## Data shown
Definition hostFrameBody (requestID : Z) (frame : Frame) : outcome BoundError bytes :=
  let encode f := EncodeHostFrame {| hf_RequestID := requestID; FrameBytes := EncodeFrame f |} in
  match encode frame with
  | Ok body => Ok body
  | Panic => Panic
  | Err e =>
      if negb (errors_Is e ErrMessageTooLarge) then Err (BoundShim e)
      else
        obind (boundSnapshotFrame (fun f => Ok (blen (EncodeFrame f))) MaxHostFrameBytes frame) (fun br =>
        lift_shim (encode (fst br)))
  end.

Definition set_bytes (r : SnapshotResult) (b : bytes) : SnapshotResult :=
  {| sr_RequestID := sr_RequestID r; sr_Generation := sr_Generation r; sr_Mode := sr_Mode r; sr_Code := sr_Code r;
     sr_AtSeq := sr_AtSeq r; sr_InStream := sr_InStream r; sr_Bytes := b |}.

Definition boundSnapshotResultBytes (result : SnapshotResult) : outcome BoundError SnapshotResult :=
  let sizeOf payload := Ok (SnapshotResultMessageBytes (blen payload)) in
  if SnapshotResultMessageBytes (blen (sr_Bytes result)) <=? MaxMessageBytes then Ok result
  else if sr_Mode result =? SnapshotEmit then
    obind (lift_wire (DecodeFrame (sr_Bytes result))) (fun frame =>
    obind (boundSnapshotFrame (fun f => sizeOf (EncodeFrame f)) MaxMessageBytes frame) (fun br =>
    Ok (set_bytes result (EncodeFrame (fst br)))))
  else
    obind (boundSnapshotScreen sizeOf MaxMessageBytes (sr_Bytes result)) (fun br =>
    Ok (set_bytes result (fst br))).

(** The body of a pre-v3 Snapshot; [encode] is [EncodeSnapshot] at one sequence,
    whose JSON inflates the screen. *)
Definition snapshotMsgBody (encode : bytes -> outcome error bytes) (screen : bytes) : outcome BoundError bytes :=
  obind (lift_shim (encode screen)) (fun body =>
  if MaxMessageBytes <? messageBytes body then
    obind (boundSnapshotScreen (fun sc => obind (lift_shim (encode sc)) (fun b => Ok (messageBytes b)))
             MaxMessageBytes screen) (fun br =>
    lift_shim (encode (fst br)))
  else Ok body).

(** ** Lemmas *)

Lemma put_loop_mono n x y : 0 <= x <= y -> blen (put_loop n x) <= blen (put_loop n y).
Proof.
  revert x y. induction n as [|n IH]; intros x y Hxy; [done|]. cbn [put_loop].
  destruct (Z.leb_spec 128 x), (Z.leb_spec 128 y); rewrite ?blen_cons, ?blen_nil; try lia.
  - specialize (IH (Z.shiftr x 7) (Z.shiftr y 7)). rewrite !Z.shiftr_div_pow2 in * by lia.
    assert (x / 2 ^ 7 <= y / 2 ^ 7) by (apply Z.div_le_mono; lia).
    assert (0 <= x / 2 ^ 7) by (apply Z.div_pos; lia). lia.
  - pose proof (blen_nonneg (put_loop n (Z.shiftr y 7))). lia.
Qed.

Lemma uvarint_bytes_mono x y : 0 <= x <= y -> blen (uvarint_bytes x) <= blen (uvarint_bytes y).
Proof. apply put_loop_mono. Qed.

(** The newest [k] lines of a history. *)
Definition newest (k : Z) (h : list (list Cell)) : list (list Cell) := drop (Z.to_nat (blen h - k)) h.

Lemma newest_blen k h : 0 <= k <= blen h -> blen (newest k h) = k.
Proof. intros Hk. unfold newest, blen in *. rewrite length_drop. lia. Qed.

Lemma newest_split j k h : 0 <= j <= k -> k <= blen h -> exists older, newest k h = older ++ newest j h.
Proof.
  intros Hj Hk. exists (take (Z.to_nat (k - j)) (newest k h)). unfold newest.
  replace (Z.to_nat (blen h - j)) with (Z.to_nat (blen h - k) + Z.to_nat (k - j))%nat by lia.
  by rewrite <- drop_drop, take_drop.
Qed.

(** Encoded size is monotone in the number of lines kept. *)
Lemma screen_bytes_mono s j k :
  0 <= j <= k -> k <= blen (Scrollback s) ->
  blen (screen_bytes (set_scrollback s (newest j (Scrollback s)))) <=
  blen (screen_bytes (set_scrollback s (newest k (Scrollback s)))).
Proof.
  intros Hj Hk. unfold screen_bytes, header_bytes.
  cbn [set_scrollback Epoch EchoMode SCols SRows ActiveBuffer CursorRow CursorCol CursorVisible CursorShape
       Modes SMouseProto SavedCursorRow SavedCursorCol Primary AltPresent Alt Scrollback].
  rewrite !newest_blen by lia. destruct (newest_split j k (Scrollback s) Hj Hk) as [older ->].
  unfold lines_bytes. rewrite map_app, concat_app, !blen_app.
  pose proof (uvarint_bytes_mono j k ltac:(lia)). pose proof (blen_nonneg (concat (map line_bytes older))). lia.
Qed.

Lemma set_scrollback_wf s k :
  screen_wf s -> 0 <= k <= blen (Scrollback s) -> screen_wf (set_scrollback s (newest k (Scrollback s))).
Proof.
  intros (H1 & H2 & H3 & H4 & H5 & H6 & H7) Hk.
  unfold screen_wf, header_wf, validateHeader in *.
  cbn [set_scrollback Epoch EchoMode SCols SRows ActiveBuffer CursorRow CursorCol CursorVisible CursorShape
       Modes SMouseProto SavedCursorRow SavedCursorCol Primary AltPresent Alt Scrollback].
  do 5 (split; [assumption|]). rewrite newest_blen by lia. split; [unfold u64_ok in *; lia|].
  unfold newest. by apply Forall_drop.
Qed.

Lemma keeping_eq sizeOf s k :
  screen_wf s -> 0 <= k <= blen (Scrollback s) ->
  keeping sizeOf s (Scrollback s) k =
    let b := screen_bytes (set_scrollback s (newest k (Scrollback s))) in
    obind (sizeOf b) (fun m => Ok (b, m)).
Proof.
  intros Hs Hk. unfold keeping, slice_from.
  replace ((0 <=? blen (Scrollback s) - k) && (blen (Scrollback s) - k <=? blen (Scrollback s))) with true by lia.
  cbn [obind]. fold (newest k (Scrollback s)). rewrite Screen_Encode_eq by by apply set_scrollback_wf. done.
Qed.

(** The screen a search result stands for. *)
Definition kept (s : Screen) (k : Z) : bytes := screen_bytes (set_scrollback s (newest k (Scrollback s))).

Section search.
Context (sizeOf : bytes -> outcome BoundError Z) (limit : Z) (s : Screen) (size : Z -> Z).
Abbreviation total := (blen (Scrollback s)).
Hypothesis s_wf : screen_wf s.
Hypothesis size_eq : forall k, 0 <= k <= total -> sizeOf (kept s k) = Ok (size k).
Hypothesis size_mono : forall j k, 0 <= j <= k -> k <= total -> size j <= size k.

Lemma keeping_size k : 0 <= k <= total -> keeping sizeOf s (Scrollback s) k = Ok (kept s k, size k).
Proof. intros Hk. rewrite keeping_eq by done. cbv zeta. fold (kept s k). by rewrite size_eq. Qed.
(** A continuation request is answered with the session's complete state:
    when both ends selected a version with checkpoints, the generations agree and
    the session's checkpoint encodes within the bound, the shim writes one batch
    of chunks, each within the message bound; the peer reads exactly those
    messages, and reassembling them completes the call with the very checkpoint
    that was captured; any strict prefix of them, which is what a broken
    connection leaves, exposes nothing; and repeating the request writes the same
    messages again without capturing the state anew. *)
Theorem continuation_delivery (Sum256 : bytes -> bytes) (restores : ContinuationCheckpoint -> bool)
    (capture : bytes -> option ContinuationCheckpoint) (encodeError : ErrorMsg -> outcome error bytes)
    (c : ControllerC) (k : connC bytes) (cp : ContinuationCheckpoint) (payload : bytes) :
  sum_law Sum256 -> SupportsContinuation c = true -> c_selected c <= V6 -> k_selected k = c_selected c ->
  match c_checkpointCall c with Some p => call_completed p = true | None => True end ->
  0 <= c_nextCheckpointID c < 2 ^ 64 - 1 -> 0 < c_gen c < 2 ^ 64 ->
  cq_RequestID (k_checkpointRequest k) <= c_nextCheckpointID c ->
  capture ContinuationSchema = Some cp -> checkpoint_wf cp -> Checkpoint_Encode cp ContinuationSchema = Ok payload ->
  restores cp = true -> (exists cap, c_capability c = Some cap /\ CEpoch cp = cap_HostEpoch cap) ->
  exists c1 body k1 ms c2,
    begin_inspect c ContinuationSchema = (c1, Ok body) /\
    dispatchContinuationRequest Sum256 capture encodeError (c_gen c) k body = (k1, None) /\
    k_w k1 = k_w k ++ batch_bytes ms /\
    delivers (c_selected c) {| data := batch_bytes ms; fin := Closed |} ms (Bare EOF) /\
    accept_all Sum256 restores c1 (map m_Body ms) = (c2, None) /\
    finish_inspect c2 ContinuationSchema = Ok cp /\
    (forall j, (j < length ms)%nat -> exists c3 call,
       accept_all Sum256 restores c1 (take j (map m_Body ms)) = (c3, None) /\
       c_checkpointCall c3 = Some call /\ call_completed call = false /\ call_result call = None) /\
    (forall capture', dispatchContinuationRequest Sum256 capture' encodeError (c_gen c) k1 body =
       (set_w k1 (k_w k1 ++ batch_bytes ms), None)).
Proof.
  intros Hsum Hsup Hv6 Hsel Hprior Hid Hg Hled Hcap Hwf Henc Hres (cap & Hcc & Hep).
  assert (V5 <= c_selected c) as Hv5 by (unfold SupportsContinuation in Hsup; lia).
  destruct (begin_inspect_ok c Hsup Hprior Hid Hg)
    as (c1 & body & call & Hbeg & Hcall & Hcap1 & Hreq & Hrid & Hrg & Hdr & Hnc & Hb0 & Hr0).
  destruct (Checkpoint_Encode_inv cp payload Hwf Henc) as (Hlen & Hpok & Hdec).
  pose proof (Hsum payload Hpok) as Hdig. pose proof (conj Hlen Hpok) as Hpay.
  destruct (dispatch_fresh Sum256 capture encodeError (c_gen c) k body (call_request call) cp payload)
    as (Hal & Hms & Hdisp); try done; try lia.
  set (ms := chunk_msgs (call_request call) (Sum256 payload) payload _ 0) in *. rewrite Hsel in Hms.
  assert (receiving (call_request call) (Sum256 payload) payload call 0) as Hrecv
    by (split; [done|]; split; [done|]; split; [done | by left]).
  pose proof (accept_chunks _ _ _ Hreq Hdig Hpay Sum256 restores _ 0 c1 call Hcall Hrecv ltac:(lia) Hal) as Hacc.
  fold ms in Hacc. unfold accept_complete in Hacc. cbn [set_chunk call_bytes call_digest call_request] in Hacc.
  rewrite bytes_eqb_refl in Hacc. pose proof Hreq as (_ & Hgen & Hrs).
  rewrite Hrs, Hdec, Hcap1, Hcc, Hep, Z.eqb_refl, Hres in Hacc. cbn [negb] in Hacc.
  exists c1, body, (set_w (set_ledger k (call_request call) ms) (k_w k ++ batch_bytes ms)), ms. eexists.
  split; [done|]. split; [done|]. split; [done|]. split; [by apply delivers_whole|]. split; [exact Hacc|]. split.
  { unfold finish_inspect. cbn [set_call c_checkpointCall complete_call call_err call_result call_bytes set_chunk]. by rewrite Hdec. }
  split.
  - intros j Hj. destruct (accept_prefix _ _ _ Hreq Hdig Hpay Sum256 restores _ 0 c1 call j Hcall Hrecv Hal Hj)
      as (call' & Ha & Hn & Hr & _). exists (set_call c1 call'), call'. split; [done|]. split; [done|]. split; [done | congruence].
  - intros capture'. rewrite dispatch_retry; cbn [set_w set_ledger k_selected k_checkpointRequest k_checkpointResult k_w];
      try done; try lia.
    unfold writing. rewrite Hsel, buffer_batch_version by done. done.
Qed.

## Task to carry out
Output only an exact transcription of the lines above from the one with "Proof. intros Hk. rewrite" up to and including the one with "c_checkpointCall c3 = Some".

## Task output
Proof. intros Hk. rewrite keeping_eq by done. cbv zeta. fold (kept s k). by rewrite size_eq. Qed.
(** A continuation request is answered with the session's complete state:
    when both ends selected a version with checkpoints, the generations agree and
    the session's checkpoint encodes within the bound, the shim writes one batch
    of chunks, each within the message bound; the peer reads exactly those
    messages, and reassembling them completes the call with the very checkpoint
    that was captured; any strict prefix of them, which is what a broken
    connection leaves, exposes nothing; and repeating the request writes the same
    messages again without capturing the state anew. *)
Theorem continuation_delivery (Sum256 : bytes -> bytes) (restores : ContinuationCheckpoint -> bool)
    (capture : bytes -> option ContinuationCheckpoint) (encodeError : ErrorMsg -> outcome error bytes)
    (c : ControllerC) (k : connC bytes) (cp : ContinuationCheckpoint) (payload : bytes) :
  sum_law Sum256 -> SupportsContinuation c = true -> c_selected c <= V6 -> k_selected k = c_selected c ->
  match c_checkpointCall c with Some p => call_completed p = true | None => True end ->
  0 <= c_nextCheckpointID c < 2 ^ 64 - 1 -> 0 < c_gen c < 2 ^ 64 ->
  cq_RequestID (k_checkpointRequest k) <= c_nextCheckpointID c ->
  capture ContinuationSchema = Some cp -> checkpoint_wf cp -> Checkpoint_Encode cp ContinuationSchema = Ok payload ->
  restores cp = true -> (exists cap, c_capability c = Some cap /\ CEpoch cp = cap_HostEpoch cap) ->
  exists c1 body k1 ms c2,
    begin_inspect c ContinuationSchema = (c1, Ok body) /\
    dispatchContinuationRequest Sum256 capture encodeError (c_gen c) k body = (k1, None) /\
    k_w k1 = k_w k ++ batch_bytes ms /\
    delivers (c_selected c) {| data := batch_bytes ms; fin := Closed |} ms (Bare EOF) /\
    accept_all Sum256 restores c1 (map m_Body ms) = (c2, None) /\
    finish_inspect c2 ContinuationSchema = Ok cp /\
    (forall j, (j < length ms)%nat -> exists c3 call,
       accept_all Sum256 restores c1 (take j (map m_Body ms)) = (c3, None) /\
       c_checkpointCall c3 = Some call /\ call_completed call = false /\ call_result call = None) /\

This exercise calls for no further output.